Рукопись находилась в том же самом конверте, и я медленно открыла клапан. Сначала я держала страницы на расстоянии вытянутой руки, как будто ради того, чтобы слова не могли отрастить клинки и поранить меня. Мало-помалу мой взгляд сосредоточился на черном шрифте, и я начала читать о жизни моей матери-приемыша.

Меня приняли в госпиталь для брошенных детей, и моя мать передала меня с рук на руки в лондонской штаб-квартире этого учреждения на Брансуик-сквер, 40 2 марта 1932 года. Наверное, она испытывала огромную благодарность и облегчение, когда меня приняли в этот знаменитый и престижный госпиталь. Полагаю, она воображала, что обо мне прекрасно позаботятся. По крайней мере, теперь она могла вернуться в Шропшир без позорного бремени, связанного с ее незаконнорожденным ребенком… Так моя мать освободилась от «бесчестья», спаслась от скандала – и я рада этому. Для меня стигмат незаконнорожденности сохранился навсегда.

Я не узнавала тон повествования, принятый моей матерью, – тон спокойной, отстраненной рассказчицы, излагавшей реальную историю. Слова на машинописных страницах, которые я давно убрала с глаз, с таким же успехом могли бы быть написаны незнакомкой. Неистовая женщина, снова и снова писавшая незнакомое имя на мятой бумажке, куда-то исчезла. Так же пропали аристократические замашки и тщательно охраняемые секреты, которые для меня были определяющими качествами моей матери. Составляя перечень воспоминаний, которыми она хотела поделиться со мной перед смертью, моя мать подготовила основательную встряску – одну из многих, которые последовали дальше.

7День приема


У моей матери не сохранилось воспоминаний о том дне, когда ее оставили с незнакомыми людьми. Она не знала, плакала ли Лена или обнимала ее, когда прощалась со своей двухмесячной дочерью. Ее первым воспоминанием было сердитое лицо женщины со строгим голосом, которой решительно ничего не нравилось.

Спустя недолгое время Дороти Сомс, как ее теперь называли, была отправлена в город на воспитание к приемной матери, которой платили из средств госпиталя. В пять лет она вернулась под опеку госпитальной администрации и была переведена в Беркхамстед на окраине Лондона, который моя мать назвала «диккенсовским учреждением, но без той убогости и запущенности».

Практика отправления маленьких детей в приемные семьи была принята почти двести лет назад. Как и многие устаревшие обычаи в госпитале для приемных детей, она была рождена необходимостью.

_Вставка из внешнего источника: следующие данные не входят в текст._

(** Lines 110-120, with the two counts line 113 prints. *)
Definition iso_check (df : dataframe) (unparsable_start unparsable_end : nat)
  : M unit :=
  bad_start_iso <- lift (bad_iso df (py "start_date") (py "start_date_iso")) ;;
  bad_end_iso <- lift (bad_iso df (py "end_date") (py "end_date_iso")) ;;
  print (Print_rows (len_df df) unparsable_start unparsable_end) ;;;
  if negb (Pandas.empty bad_start_iso) || negb (Pandas.empty bad_end_iso)
  then
    print Print_iso_failed ;;;
    (if negb (Pandas.empty bad_start_iso)
     then print (Print_frame (Pandas.head 5 bad_start_iso)) else ret tt) ;;;
    (if negb (Pandas.empty bad_end_iso)
     then print (Print_frame (Pandas.head 5 bad_end_iso)) else ret tt) ;;;
    raise (ValueError (py "ISO formatting check failed."))
  else ret tt.

(** A column of ISO strings from the parsed dates, lines 103-104. *)
Definition iso_cells (parsed : list (option Calendar.date)) : list cell :=
  List.map (fun d => CStr (iso_or_empty d)) parsed.

(** Lines 100-104: the parsed columns and the table with the two ISO
    columns set. *)
Definition standardize (df : dataframe)
  : M (dataframe * list (option Calendar.date) * list (option Calendar.date)) :=
  start_col <- lift (Pandas.getitem (py "start_date") df) ;;
  let start_parsed := List.map (parse_date_ddmmy L) (col_data start_col) in
  end_col <- lift (Pandas.getitem (py "end_date") df) ;;
  let end_parsed := List.map (parse_date_ddmmy L) (col_data end_col) in
  let start_iso := iso_cells start_parsed in
  df1 <- lift (Pandas.setitem (py "start_date_iso")
                 (Pandas.list_dtype start_iso) start_iso df) ;;
  let end_iso := iso_cells end_parsed in
  df2 <- lift (Pandas.setitem (py "end_date_iso")
                 (Pandas.list_dtype end_iso) end_iso df1) ;;
  ret (df2, start_parsed, end_parsed).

Вопреки намерениям основателя, в своем первоначальном воплощении госпиталь не стал средством предотвращения младенческих смертей. В сущности, более половины из поступавших младенцев были обречены на гибель, и уровень смертности иногда превышал 80 %. Хотя госпиталь предлагал лучшую альтернативу, чем работные дома, где младенческие смерти были почти неизбежными, для увеличения шансов на выживание был найден обходной метод: младенцев посылали в сельскую местность к кормилицам. Они возвращались в Лондон, лишь когда им было не менее пяти лет и они были уже достаточно выносливыми для коллективной жизни. Хотя статистические показатели этого нового метода были ужасными для наших современников, по меркам того времени это был успех: погибало только 39 % найденышей, растущих за городом.